An individual's standing to claim the protection of the Fourth Amendment depends upon whether the place invaded was an area in which such individual had a reasonable expectation of freedom from governmental intrusion … The fact that a defendant is not in actual possession and control of a suitcase just prior to the time of the illegal search and seizure does not necessarily defeat his reasonable expectation of privacy in the suitcase … The case at bar is distinguishable from both Rawlings and Jordan. In this case, Cooke did not place the drugs inside a suitcase owned by Turney, and Turney had no right of access to the contents of Cooke's suitcase. Turney told the police that the suitcase and its contents did not belong to him. Although the exterior of the suitcase was subject to public exposure at Turney's whim, the suitcase's contents were not. Turney had no right to open the suitcase and knew he could not give anyone else permission to open it.
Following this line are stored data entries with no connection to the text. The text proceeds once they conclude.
(** * HireLens AI: the candidate evaluation pipeline, embedded and verified

    A shallow embedding of the rule-based scoring core of the repository
    (feature extraction, ATS simulation, interview readiness, signal
    compounding, score aggregation, recommendation ranking, orchestrator)
    together with the properties its specification states about it.

    Conventions of the embedding:
    - a Python [str] is a list of Unicode code points ([pystr]);
    - a Python [float] is an exact rational ([Q]); comparisons, [min],
      [max] and [round(_, 2)] are written out on rationals;
    - a Python [dict] is a [gmap]; a value of type [Any] is a [pyval];
    - code that appends to a result object passed by reference returns the
      appended items next to its value (explicit state passing). *)

From Stdlib Require Import ZArith QArith Qminmax Qabs Lia Lqa List String Ascii
  Permutation Sorted.
From stdpp Require Import base option list strings gmap.

Local Open Scope Z_scope.

(** ** Python strings *)

Module PyStr.

(** A code point, and a Python string as the sequence of its code points. *)
Definition char : Type := N.
Definition pystr : Type := list N.

(** A literal of the source text (ASCII) as a Python string. *)
Fixpoint str_of (s : string) : pystr :=
  match s with
  | EmptyString => []
  | String a r => N_of_ascii a :: str_of r
  end.

Definition char_eqb (a b : char) : bool := N.eqb a b.

Fixpoint str_eqb (a b : pystr) : bool :=
  match a, b with
  | [], [] => true
  | x :: a', y :: b' => N.eqb x y && str_eqb a' b'
  | _, _ => false
  end.

(** [str.isspace] on one code point: the whitespace of Unicode, which is
    also what the regular-expression class [\s] matches on [str]. *)
Definition isspace (c : char) : bool :=
  ((9 <=? c) && (c <=? 13) || (28 <=? c) && (c <=? 32)
   || (c =? 133) || (c =? 160) || (c =? 5760)
   || (8192 <=? c) && (c <=? 8202) || (c =? 8232) || (c =? 8233)
   || (c =? 8239) || (c =? 8287) || (c =? 12288))%N.

(** Decimal digits ([\d], [str.isdigit]); the ASCII digits are modelled,
    the decimal digits of other scripts are not. *)
Definition isdigit (c : char) : bool := ((48 <=? c) && (c <=? 57))%N.

Definition isupper (c : char) : bool := ((65 <=? c) && (c <=? 90))%N.
Definition islower (c : char) : bool := ((97 <=? c) && (c <=? 122))%N.

(** Word characters ([\w]): letters, digits and the underscore (ASCII). *)
Definition isword (c : char) : bool :=
  (isdigit c || isupper c || islower c || (c =? 95))%N.

(** [str.lower], on the ASCII letters; other code points are kept. *)
Definition lower_char (c : char) : char :=
  if isupper c then (c + 32)%N else c.
Definition lower (s : pystr) : pystr := map lower_char s.

(** [s.strip()] *)
Fixpoint lstrip (s : pystr) : pystr :=
  match s with
  | c :: r => if isspace c then lstrip r else s
  | [] => []
  end.
Definition rstrip (s : pystr) : pystr := rev (lstrip (rev s)).
Definition strip (s : pystr) : pystr := rstrip (lstrip s).

(** [s.split()]: the maximal runs of non-whitespace, in order. *)
Fixpoint split_ws_aux (cur : pystr) (s : pystr) : list pystr :=
  match s with
  | [] => match cur with [] => [] | _ => [rev cur] end
  | c :: r =>
      if isspace c
      then match cur with
           | [] => split_ws_aux [] r
           | _ => rev cur :: split_ws_aux [] r
           end
      else split_ws_aux (c :: cur) r
  end.
Definition split_ws (s : pystr) : list pystr := split_ws_aux [] s.

(** [prefix.startswith]-style test and the substring test [sub in s]. *)
Fixpoint is_prefix (p s : pystr) : bool :=
  match p, s with
  | [], _ => true
  | x :: p', y :: s' => N.eqb x y && is_prefix p' s'
  | _ :: _, [] => false
  end.
Fixpoint contains (sub s : pystr) : bool :=
  is_prefix sub s ||
  match s with
  | [] => false
  | _ :: r => contains sub r
  end.

(** [x in l] for a list of strings. *)
Definition mem (x : pystr) (l : list pystr) : bool := existsb (str_eqb x) l.

(** [sep.join(l)] *)
Fixpoint join (sep : pystr) (l : list pystr) : pystr :=
  match l with
  | [] => []
  | [x] => x
  | x :: r => x ++ sep ++ join sep r
  end.

(** [s[:n]] *)
Definition slice_to (n : nat) (s : pystr) : pystr := firstn n s.

(** [str(n)] for a non-negative integer: its decimal digits. *)
Fixpoint digits_aux (fuel : nat) (n : N) (acc : pystr) : pystr :=
  match fuel with
  | O => acc
  | S f =>
      let acc' := (48 + n mod 10)%N :: acc in
      if (n / 10 =? 0)%N then acc' else digits_aux f (n / 10)%N acc'
  end.
Definition str_of_nat (n : nat) : pystr :=
  digits_aux (S n) (N.of_nat n) [].

End PyStr.
Export PyStr.

(** ** Regular expressions (the fragment of [re] the source uses) *)

Module Regex.

(** Patterns: a character class, sequence, alternation, greedy star,
    the group whose text [findall] returns, and the assertion [\b]. *)
Inductive re : Type :=
| Eps : re
| Cls : (char -> bool) -> re
| Seq : re -> re -> re
| Alt : re -> re -> re
| Star : re -> re
| Grp : re -> re
| WordB : re.

Definition Plus (r : re) : re := Seq r (Star r).
Definition Opt (r : re) : re := Alt r Eps.
Definition Chr (c : char) : re := Cls (N.eqb c).
(** A literal letter under [re.IGNORECASE]. *)
Definition ChrI (c : char) : re := Cls (fun x => N.eqb (lower_char x) (lower_char c)).
Definition OneOf (s : string) : re := Cls (fun x => existsb (N.eqb x) (str_of s)).
Fixpoint Lit (s : pystr) : re :=
  match s with
  | [] => Eps
  | [c] => Chr c
  | c :: r => Seq (Chr c) (Lit r)
  end.
Fixpoint LitI (s : pystr) : re :=
  match s with
  | [] => Eps
  | [c] => ChrI c
  | c :: r => Seq (ChrI c) (LitI r)
  end.
Fixpoint Alts (l : list re) : re :=
  match l with
  | [] => Cls (fun _ => false)
  | [r] => r
  | r :: l' => Alt r (Alts l')
  end.

(** The state of a match attempt: the character before the position (for
    [\b]), the rest of the subject, and the text of the group. *)
Record mstate : Type := MState {
  ms_prev : option char;
  ms_rest : pystr;
  ms_group : option pystr
}.

Definition at_word_boundary (st : mstate) : bool :=
  let before := match ms_prev st with Some c => isword c | None => false end in
  let after := match ms_rest st with c :: _ => isword c | [] => false end in
  xorb before after.

(** Backtracking matcher in continuation-passing style, alternatives tried
    in the order of the pattern and the star greedy, as [re] does.  The
    continuation receives the state after the match; its first [Some]
    answer is the result. *)
Fixpoint run {A : Type} (r : re) (st : mstate)
    (k : mstate -> option A) {struct r} : option A :=
  match r with
  | Eps => k st
  | Cls p =>
      match ms_rest st with
      | c :: t => if p c then k (MState (Some c) t (ms_group st)) else None
      | [] => None
      end
  | Seq a b => run a st (fun st' => run b st' k)
  | Alt a b =>
      match run a st k with
      | Some x => Some x
      | None => run b st k
      end
  | Star a =>
      (fix star (n : nat) (st0 : mstate) {struct n} : option A :=
         match n with
         | O => k st0
         | S n' =>
             match run a st0 (fun st' =>
                     if (length (ms_rest st') <? length (ms_rest st0))%nat
                     then star n' st' else None) with
             | Some x => Some x
             | None => k st0
             end
         end) (length (ms_rest st)) st
  | Grp a =>
      run a st (fun st' =>
        let n := (length (ms_rest st) - length (ms_rest st'))%nat in
        k (MState (ms_prev st') (ms_rest st') (Some (firstn n (ms_rest st)))))
  | WordB => if at_word_boundary st then k st else None
  end.

(** One match attempt at a position: the state after the match. *)
Definition match_here (r : re) (prev : option char) (s : pystr) : option mstate :=
  run r (MState prev s None) Some.

(** [re.search(r, s)] as a truth value: some position has a match. *)
Fixpoint search_from (r : re) (prev : option char) (s : pystr) : bool :=
  match match_here r prev s with
  | Some _ => true
  | None =>
      match s with
      | [] => false
      | c :: t => search_from r (Some c) t
      end
  end.
Definition search (r : re) (s : pystr) : bool := search_from r None s.

(** The scan shared by [re.split] and [re.findall]: the successive
    leftmost matches that consume text, as (text before the match, matched
    text, text of the group), and the text after the last match. *)
Fixpoint scan (fuel : nat) (r : re) (prev : option char) (cur : pystr)
    (s : pystr) : list (pystr * pystr * option pystr) * pystr :=
  match fuel with
  | O => ([], rev cur ++ s)
  | S f =>
      match match_here r prev s with
      | Some st =>
          let n := (length s - length (ms_rest st))%nat in
          match n with
          | O =>
              match s with
              | [] => ([], rev cur)
              | c :: t => scan f r (Some c) (c :: cur) t
              end
          | S _ =>
              let '(ms, last) := scan f r (ms_prev st) [] (ms_rest st) in
              ((rev cur, firstn n s, ms_group st) :: ms, last)
          end
      | None =>
          match s with
          | [] => ([], rev cur)
          | c :: t => scan f r (Some c) (c :: cur) t
          end
      end
  end.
Cooke took every precaution possible to maintain the privacy of, and protect his interest in, the interior of his suitcase short of holding it in his own arms at all times. Turney was a bailee to whom Cooke entrusted the safe keeping of [***21] his suitcase. To hold that this arrangement constitutes the relinquishment by Cooke of his expectations of privacy in the contents of his own suitcase would be, in our view, an unwaranted extension of Rawlings and Jordan. "Notwithstanding Rawlings, then, ordinary bailment relationships still deserve to be recognized as establishing a justified expectation of privacy upon which Fourth Amendment standing may be grounded." LaFave, Search and Seizure, § 11.3 at 115 (Supp. 1981).

This case may be helpful to counter an argument, if raised, that by riding in another person's car, over which the person had control and possession at the time, the lady and her personal effects were subject to the control of the driver as well such that the driver's consent to search of the car as a whole included all things within it. The COA's opinion in McDaniels is obviously overruled by the NC Supreme Court's holding in Pearson to the extent it conflicts with Pearson (which holding in Pearson, by the way, is consistent with the SCOTUS ruling). Therefore, you might just want to disregard McDaniels and hang your hat on the SCOTUS opinion and the other NC cases. Now, if it turns out that purse actually belonged to the dude …  ;-) Joking. Good Luck!